* [TASK]
Retype, exactly as they appear below, the lines between the line holding "intros Hk Hw" and the line holding "destruct (Z.ltb_spec new_w", both ends included.

* [PROVIDED ENTRIES]
===============

Lemma queue_paint_good x y w' h w t : gw_used w = 1 -> gw_ok w ->
  same_id w (queue_paint_event x y w' h w t).1 /\ gw_ok (queue_paint_event x y w' h w t).1.
Proof. intros U O. unfold queue_paint_event. 
  pose (w1 := w <| gw_dirty_pending := 1 |>). assert (gw_ok w1) as O1 by by apply pending_good.
  exact (evt_enqueue_good (mkGuiEvent INPUT_EVENT_PAINT (gw_handle w) x y 0 w' h) w1 t U O1).
Qed.

(** ** Reallocation *)

Lemma le_words_length bytes n : 0 <= n -> zlen bytes = n * 4 -> zlen (le_words bytes) = n.
Proof.
  intros Hn. revert bytes. apply (natlike_ind (fun n => forall bytes, zlen bytes = n * 4 -> zlen (le_words bytes) = n)); [| |done].
  - intros [|a bytes]; [done|]. rewrite zlen_cons. pose proof (zlen_nonneg bytes). lia.
  - intros k Hk IH bytes Hb. destruct bytes as [|a [|b [|c [|d bytes]]]]; unfold zlen in *; cbn [length le_words] in *; try lia.
    rewrite Nat2Z.inj_succ, IH; lia.
Qed.

(** Unless a buffer of 4 GiB or more was asked for, a reallocation fails without effect on the tables
    or gives the window a buffer of the new size. *)
Lemma realloc_ok k new_w new_h g : gslot k -> 0 <= new_w < 0x80000000 -> 0 <= new_h < 0x80000000 ->
  length (g_windows g) = 32%nat ->
  gw_pixels (gw g k) = None \/ (area_ok (gw g k) /\ pixels_ok (gw g k)) ->
  let '(r, g') := reallocate_client_buffer k new_w new_h g in
  g_huge g' = true \/
  (r <> GUI_OK /\ exists b, g' = g <| g_heap := b |>) \/
  (r = GUI_OK /\ exists b a px, g' = set_gw k (gw g k <| gw_pixels := Some (a, px) |> <| gw_client_w := new_w |> <| gw_client_h := new_h |>) (g <| g_heap := b |>)
     /\ zlen px = new_w * new_h /\ 0 < new_w /\ 0 < new_h /\ new_w * new_h < 0x40000000).
Proof.
  intros Hk Hw Hh Lw Hold. unfold reallocate_client_buffer. destruct (_ || _) eqn:E0; [right; left; split; [done|]; exists (g_heap g); by destruct g|].
  apply orb_false_iff in E0 as [E0%Z.leb_gt E1%Z.leb_gt]. assert (is_u64 (new_w * new_h * 4)) as Hu by (unfold is_u64; nia). rewrite (u64_id _ Hu).
  destruct (Z.leb_spec 0x100000000 (new_w * new_h * 4)) as [_|Hlt].
  { destruct (kmalloc _ _) as [[[a bytes]|] b]; [|cbv zeta iota; left; apply orb_true_r].
    cbv zeta iota. destruct (gw_pixels _) as [[oa old]|]; left; apply orb_true_r. }
  rewrite orb_false_r.
  destruct (kmalloc (new_w * new_h * 4) (g_heap g)) as [[[a bytes]|] b] eqn:Ek; [|right; left; split; [done|by exists b]].
  pose proof (heap_small _ _ _ _ _ Ek ltac:(lia)) as Lb. change (g <| g_heap := b |> <| g_huge := g_huge g |>) with (g <| g_heap := b |>).
  set (p0 := loop (i32 (new_w * new_h)) _ _).
  assert (clean (new_w * new_h) p0) as C0.
  { subst p0. rewrite i32_fits by lia. apply clean_loop; [split; [apply le_words_length; [nia|exact Lb]|done]|]. intros i p Hi C. by apply clean_pput. }
  clearbody p0. change (gw (g <| g_heap := b |>) k) with (gw g k).
  assert (exists p b', (match gw_pixels (gw g k) with
        | Some (old_a, old) =>
            (copy_pixels new_w (if new_w <? gw_client_w (gw g k) then new_w else gw_client_w (gw g k))
               (if new_h <? gw_client_h (gw g k) then new_h else gw_client_h (gw g k)) old (gw_client_w (gw g k)) p0, (g <| g_heap := b |>) <| g_heap := kfree old_a (g_heap (g <| g_heap := b |>)) |>)
        | None => (p0, g <| g_heap := b |>)
        end) = (p, g <| g_heap := b' |>) /\ clean (new_w * new_h) p) as (p & b' & -> & [Lp Fp]).
  { destruct (gw_pixels (gw g k)) as [[oa old]|] eqn:Ep; [|eexists _, _; by split]. eexists _, _. split; [reflexivity|].
    destruct Hold as [?|((A1 & A2 & A3) & (a' & px & Ep' & Lpx))]; [done|]. rewrite Ep in Ep'. injection Ep' as <- <-. unfold area in Lpx.
    apply copy_pixels_clean with (new_h := new_h); try done; try lia;
      destruct (Z.ltb_spec new_w (gw_client_w (gw g k))), (Z.ltb_spec new_h (gw_client_h (gw g k))); nia. }
  cbn beta iota. right. right. split; [done|]. exists b', a, p.1. split; [|split_and!; [done|lia|lia|lia]]. rewrite Fp. unfold fault_if, set_gw. fields. cbn. by rewrite orb_false_r.
Qed.
End inv.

===============

* [RESULT OF THE TASK]
  intros Hk Hw Hh Lw Hold. unfold reallocate_client_buffer. destruct (_ || _) eqn:E0; [right; left; split; [done|]; exists (g_heap g); by destruct g|].
  apply orb_false_iff in E0 as [E0%Z.leb_gt E1%Z.leb_gt]. assert (is_u64 (new_w * new_h * 4)) as Hu by (unfold is_u64; nia). rewrite (u64_id _ Hu).
  destruct (Z.leb_spec 0x100000000 (new_w * new_h * 4)) as [_|Hlt].
  { destruct (kmalloc _ _) as [[[a bytes]|] b]; [|cbv zeta iota; left; apply orb_true_r].
    cbv zeta iota. destruct (gw_pixels _) as [[oa old]|]; left; apply orb_true_r. }
  rewrite orb_false_r.
  destruct (kmalloc (new_w * new_h * 4) (g_heap g)) as [[[a bytes]|] b] eqn:Ek; [|right; left; split; [done|by exists b]].
  pose proof (heap_small _ _ _ _ _ Ek ltac:(lia)) as Lb. change (g <| g_heap := b |> <| g_huge := g_huge g |>) with (g <| g_heap := b |>).
  set (p0 := loop (i32 (new_w * new_h)) _ _).
  assert (clean (new_w * new_h) p0) as C0.
  { subst p0. rewrite i32_fits by lia. apply clean_loop; [split; [apply le_words_length; [nia|exact Lb]|done]|]. intros i p Hi C. by apply clean_pput. }
  clearbody p0. change (gw (g <| g_heap := b |>) k) with (gw g k).
  assert (exists p b', (match gw_pixels (gw g k) with
        | Some (old_a, old) =>
            (copy_pixels new_w (if new_w <? gw_client_w (gw g k) then new_w else gw_client_w (gw g k))
               (if new_h <? gw_client_h (gw g k) then new_h else gw_client_h (gw g k)) old (gw_client_w (gw g k)) p0, (g <| g_heap := b |>) <| g_heap := kfree old_a (g_heap (g <| g_heap := b |>)) |>)
        | None => (p0, g <| g_heap := b |>)
        end) = (p, g <| g_heap := b' |>) /\ clean (new_w * new_h) p) as (p & b' & -> & [Lp Fp]).
  { destruct (gw_pixels (gw g k)) as [[oa old]|] eqn:Ep; [|eexists _, _; by split]. eexists _, _. split; [reflexivity|].
    destruct Hold as [?|((A1 & A2 & A3) & (a' & px & Ep' & Lpx))]; [done|]. rewrite Ep in Ep'. injection Ep' as <- <-. unfold area in Lpx.
    apply copy_pixels_clean with (new_h := new_h); try done; try lia;
      destruct (Z.ltb_spec new_w (gw_client_w (gw g k))), (Z.ltb_spec new_h (gw_client_h (gw g k))); nia. }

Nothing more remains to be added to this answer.